Dalam bercocok tanam, tak hanya tanah yang bisa diandalkan sebagai media tanam. Masih ada media tanam lain, cocopeat salah satunya. Media tanam organik  ini memiliki kualitas tak kalah dengan tanah. Cocopeat adalah media tanam yang dibuat dari sabut kelapa. Oleh karena itu, paling mudah ditemukan di negara-negara tropis dan kepulauan, seperti Indonesia. Banyak manfaat yang bisa didapat dengan menggunakannya. Baik untuk digunakan bersama tanah, atau berdiri sendiri. Cocopeat juga banyak dipilih sebagai pengganti tanah.

Apa itu Cocopeat?

Cocopeat adalah produk sampingan kelapa setelah kita mengekstraksi serat dari batok/tempurung kelapa. Secara sederhana, cocopeat adalah spon yang berasal dari serat sabut kelapa yang dihancurkan atau dilembutkan. Sering juga disebut sebagai sabut gambut atau debu sabut, cocopeat berwarna coklat muda. Cocopeat memiliki kemampuan untuk menahan sejumlah besar air layaknya spons.

 Manfaat Cocopeat

Cocopeat memiliki sifat mudah menyerap dan menyimpan air. Ia juga memiliki pori-pori, yang memudahkan pertukaran udara, dan masuknya sinar matahari. Kandungan Trichoderma molds-nya, sejenis enzim dari jamur, dapat mengurangi penyakit dalam tanah. Dengan demikian, cocopeat dapat menjaga tanah tetap gembur dan subur.Dalam 1 kg Cocopeat dapat menampung hingga 16 liter air. Karena kemampuannya dalam menyerap cairan, cocopeat dapat meningkatkan porositas tanah. Efek positifnya, tanah akan menahan lebih banyak udara dan air sehingga sirkulasi serta drainase pada wadah/lahan akan lebih terjaga.

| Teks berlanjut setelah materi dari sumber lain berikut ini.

(* ===== verification/ExactlyOnce.v ===== *)
(** * Exactly once

    The invariant of the publication system of [Publication], and what follows
    from it: no notice is published twice, and a notice recorded as delivered
    was published. *)

From stdpp Require Import relations.
From S2P Require Import Prelude Text Float64 Json Canonical Catalogs Lifecycle Requests PoolDomain.
From S2P Require Import Tables Demo Roster World History WorkerStore Sessions ServiceRestart.
From S2P Require Import PoolEnrollment PoolLog PoolWrites PoolSettle Settlement PoolReplace PoolAdmit.
From S2P Require Import Replacement Replays Admissions WorkerFinish Terminal Steps Posts PoolSystem.
From S2P Require Import Reachable Protocol Redact Notices Evidence Outbox Dispatch Publication.

(** ** The invariant *)

(** A dispatcher between freezing its intention and calling the Bridge may
    still cause a publication, unless it is only going to ask for the status. *)
Definition token (p : Dispatcher) : option (string * BridgeIntent) :=
  match dp_phase p with
  | PhPrepared i => if cl_bridge_unknown (dp_claim p) then None else Some (cl_delivery (dp_claim p), i)
  | _ => None
  end.

(** Every publication that happened or may happen without a further claim. *)
Definition tokens (act : list Dispatcher) (req pub : list (string * BridgeIntent)) : list (string * BridgeIntent) :=
  omap token act ++ req ++ pub.

Definition frozen (rows : list IntentRow) (id : string) (i : BridgeIntent) : Prop :=
  ∃ r, r ∈ rows ∧ ir_delivery r = id ∧ ir_intent r = Some i.

Definition events (pub : list (string * BridgeIntent)) : list string := map (λ x, bi_event_id (snd x)) pub.

(** No later claim has superseded the one of this dispatcher. *)
Definition current (ds : list DeliveryRow) (c : Claim) : Prop :=
  ∃ d, d ∈ ds ∧ dl_id d = cl_delivery c ∧ dl_attempts d = cl_attempt c.

Definition claim_key (p : Dispatcher) : string * Z := (cl_delivery (dp_claim p), cl_attempt (dp_claim p)).

Section invariant.
Context `{Sha256}.

Definition event_of (id : string) : string := "ar-notice-" +:+ sha256 (bytes id).

(** What each phase of a dispatcher relies on. *)
Definition phase_ok (ds : list DeliveryRow) (rows : list IntentRow) (toks pub : list (string * BridgeIntent))
  (p : Dispatcher) : Prop :=
  let c := dp_claim p in
  let id := cl_delivery c in
  match dp_phase p with
  | PhClaimed =>
      (∀ i, cl_bridge_intent c = Some i → frozen rows id i) ∧
      (current ds c → cl_bridge_unknown c = false → ∀ r, r ∈ rows → ir_delivery r = id → ir_custody r = CuPending)
  | PhPrepared i => frozen rows id i
  | PhObserved e _ =>
      (ee_classifier e = "bridge_custody_accepted"%string → ∃ i, frozen rows id i ∧ bi_event_id i ∈ events pub) ∧
      (definite e → cl_bridge_unknown c = false ∧ (current ds c → id ∉ map fst toks))
  end.

Record inv (ds : list DeliveryRow) (rows : list IntentRow) (act : list Dispatcher)
  (req pub : list (string * BridgeIntent)) : Prop := {
  iv_ids : NoDup (map dl_id ds);
  iv_rows : NoDup (map ir_delivery rows);
  iv_home : ∀ r, r ∈ rows → ∃ d, d ∈ ds ∧ dl_id d = ir_delivery r;
  iv_events : ∀ id i, frozen rows id i → bi_event_id i = event_of id;
  iv_accepted : ∀ r, r ∈ rows → ir_custody r = CuAccepted →
                ∃ d, d ∈ ds ∧ dl_id d = ir_delivery r ∧ dl_state d = DDelivered;
  iv_delivered : ∀ d, d ∈ ds → dl_state d = DDelivered →
                 ∃ r i receipt, r ∈ rows ∧ ir_delivery r = dl_id d ∧ ir_custody r = CuAccepted ∧
                   ir_intent r = Some i ∧ ir_receipt r = Some receipt ∧ receipt_matches receipt i = true ∧
                   bi_event_id i ∈ events pub;
  iv_claims : ∀ p, p ∈ act → ∃ d, d ∈ ds ∧ dl_id d = cl_delivery (dp_claim p) ∧
              cl_attempt (dp_claim p) ≤ dl_attempts d;
  iv_attempts : NoDup (map claim_key act);
  iv_tokens : NoDup (map fst (tokens act req pub));
  iv_fenced : ∀ id i, (id, i) ∈ tokens act req pub →
              ∃ r, r ∈ rows ∧ ir_delivery r = id ∧ ir_intent r = Some i ∧ ir_custody r ≠ CuPending;
  iv_phases : ∀ p, p ∈ act → phase_ok ds rows (tokens act req pub) pub p;
}.

(** ** Frames *)

Lemma published_once ds rows act req pub : inv ds rows act req pub → NoDup (map fst pub).
Proof.
  intros I. pose proof (iv_tokens _ _ _ _ _ I) as Hn. unfold tokens in Hn. rewrite !map_app in Hn.
  by apply NoDup_app in Hn as (_ & _ & (_ & _ & ?)%NoDup_app).
Qed.

Lemma phase_mono ds rows toks pub ds' rows' toks' pub' p :
  (∀ i, frozen rows (cl_delivery (dp_claim p)) i → frozen rows' (cl_delivery (dp_claim p)) i) →
  (current ds' (dp_claim p) → current ds (dp_claim p)) →
  (current ds' (dp_claim p) → ∀ r', r' ∈ rows' → ir_delivery r' = cl_delivery (dp_claim p) →
     ir_custody r' = CuPending ∨ ∃ r, r ∈ rows ∧ ir_delivery r = cl_delivery (dp_claim p) ∧ ir_custody r = ir_custody r') →
  (current ds' (dp_claim p) → cl_delivery (dp_claim p) ∈ map fst toks' → cl_delivery (dp_claim p) ∈ map fst toks) →
  (∀ x, x ∈ events pub → x ∈ events pub') →
  phase_ok ds rows toks pub p → phase_ok ds' rows' toks' pub' p.
Proof.
  intros Hf Hc Hr Ht Hp. unfold phase_ok. destruct (dp_phase p) as [|i|e receipt].
  - intros [H1 H2]. split; [by intros i Hi; apply Hf, H1|]. intros Hcur Hu r' Hr' Hid.
    destruct (Hr Hcur r' Hr' Hid) as [|(r & Hin & Hrid & <-)]; [done|]. by apply H2; auto.
  - apply Hf.
  - intros [H1 H2]. split.
    + intros Ha. destruct (H1 Ha) as (i & Hi & He). exists i. auto.
    + intros Hd. destruct (H2 Hd) as [Hu Hn]. split; [done|]. intros Hcur Hin. apply Hn; auto.
Qed.

Lemma fewer_NoDup {A} (l k : list A) : l ⊆+ k → NoDup k → NoDup l.
Proof. intros (x & Hx)%submseteq_Permutation. rewrite Hx. by intros (? & _)%NoDup_app. Qed.

Lemma filter_key {A} (f : A → string) l x : NoDup (map f l) → x ∈ l → filter (λ y, f y = f x) l = [x].
Proof.
  induction l as [|y l IH]; [by intros _ ?%elem_of_nil|]. simpl. intros [Hy Hn]%NoDup_cons [->|Hx]%elem_of_cons.
  - rewrite filter_cons_True by done. f_equal. apply filter_none. intros z Hz E. apply Hy, list_elem_of_fmap. by exists z.
  - rewrite filter_cons_False; [by apply IH|]. intros E. apply Hy, list_elem_of_fmap. by exists x.
Qed.

(** The rows after an update by key. *)
Lemma elem_of_update_key {A} (k : A → string) (f : A → A) l id y :
  y ∈ update_where (λ x, k x = id) f l ↔ (y ∈ l ∧ k y ≠ id) ∨ ∃ x, x ∈ l ∧ k x = id ∧ y = f x.
Proof.
  rewrite elem_of_update_where. split.
  - intros (x & Hx & ->). case_decide; [right; by exists x|by left].
  - intros [[Hy Hid]|(x & Hx & Hid & ->)]; [exists y|exists x]; (split; [done|]).
    + by rewrite decide_False.
    + by rewrite decide_True.
Qed.

Lemma tokens_cons p act req pub :
  tokens (p :: act) req pub = match token p with Some t => t :: tokens act req pub | None => tokens act req pub end.
Proof. unfold tokens. simpl. by destruct (token p). Qed.

Lemma tokens_fewer act act' req req' pub pub' :
  act' ⊆+ act → req' ++ pub' ⊆+ req ++ pub → tokens act' req' pub' ⊆+ tokens act req pub.
Proof.
  intros (k & Hk)%submseteq_Permutation Hr. unfold tokens. rewrite Hk, omap_app, <-app_assoc.
  apply submseteq_skips_l. by apply submseteq_inserts_l.
Qed.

Karena porositas/tingkat kegemburan tanah yang tinggi, pembentukan akar tanaman akan mudah dan tanaman akan lebih sehat dan subur. Tanaman sehat berarti ada lebih banyak buah di dalamnya. Sangat cocok untuk sayuran berdaun seperti sawi, bayam dan kangkung yang dibudidayakan dalam pot. Nilai PH Cocopeat adalah 5,8 hingga 6,5, yang merupakan kisaran sempurna bagi sebagian besar jenis tanaman untuk tumbuh. Cocopeat bisa juga digunakan sebagai media untuk budidaya tanaman secara hidroponik.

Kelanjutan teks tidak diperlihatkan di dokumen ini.